Nothing outside the range below should be printed. Output exactly the lines from the line with "- pose proof" to the line with "destruct (conn_parse_packet self ctx) as [[[p|] s]|e| |]; intros", both included.

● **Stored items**
++++++++

(** What [read_packet] leaves of the bytes and of the reads. *)
Lemma read_packet_uses self ctx reads self' reads' r :
  Z.of_nat (length (buffer self)) + arriving reads < 2 ^ 32 ->
  read_packet self ctx reads = (self', reads', r) ->
  match r with
  | Ready (Ok (Some _)) =>
    Z.of_nat (length (buffer self')) + arriving reads' + 1 <= Z.of_nat (length (buffer self)) + arriving reads /\
    (exists used, reads = used ++ reads' /\ inl [] ∉ used)
  | Pending =>
    reads' = [] /\ Z.of_nat (length (buffer self')) = Z.of_nat (length (buffer self)) + arriving reads /\
    inl [] ∉ reads
  | _ => True
  end.
Proof.
  revert self. induction reads as [|c reads IH]; intros self Hb; cbn [read_packet arriving foldr] in *.
  - pose proof (parse_uses self ctx) as Hu. pose proof (parse_waits self ctx) as Hw.
    destruct (conn_parse_packet self ctx) as [[[p|] s]|e| |]; intros [= <- <- <-]; try done.
    + specialize (Hu p s ltac:(lia) eq_refl). cbn. split; [lia|]. exists []. split; [done|apply not_elem_of_nil].
    + rewrite (Hw s eq_refl). split_and!; [done|lia|apply not_elem_of_nil].
  - fold (arriving reads) in *. pose proof (arriving_nonneg reads).
    pose proof (parse_uses self ctx) as Hu. pose proof (parse_waits self ctx) as Hw.
    destruct (conn_parse_packet self ctx) as [[[p|] s]|e| |]; try (by intros [= <- <- <-]).
    + intros [= <- <- <-]. specialize (Hu p s ltac:(destruct c; lia) eq_refl).
      cbn [arriving foldr]. fold (arriving reads). split; [lia|]. exists []. split; [done|apply not_elem_of_nil].
    + rewrite (Hw s eq_refl). clear Hu Hw. destruct c as [[|b bs]|e].
      * intros [= <- <- <-]. by case_bool_decide.
      * intros Hr. specialize (IH (set_buffer self (buffer self ++ b :: bs) (compress self))).
        cbn [buffer set_buffer] in IH. rewrite length_app in IH. cbn [length] in *.
        specialize (IH ltac:(lia) Hr). destruct r as [[[q|]|e| |]|]; try done.
        -- destruct IH as [Hi (used & -> & Hn)]. split; [lia|]. exists (inl (b :: bs) :: used).
           split; [done|]. intros [?|?]%elem_of_cons; [done|by apply Hn].
        -- destruct IH as (-> & Hi & Hn). split_and!; [done|lia|].
           intros [?|?]%elem_of_cons; [done|by apply Hn].
      * by intros [= <- <- <-].
Qed.
End Packets.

++++++++

● **ANSWER TO THE PROBLEM**
  - pose proof (parse_uses self ctx) as Hu. pose proof (parse_waits self ctx) as Hw.
    destruct (conn_parse_packet self ctx) as [[[p|] s]|e| |]; intros [= <- <- <-]; try done.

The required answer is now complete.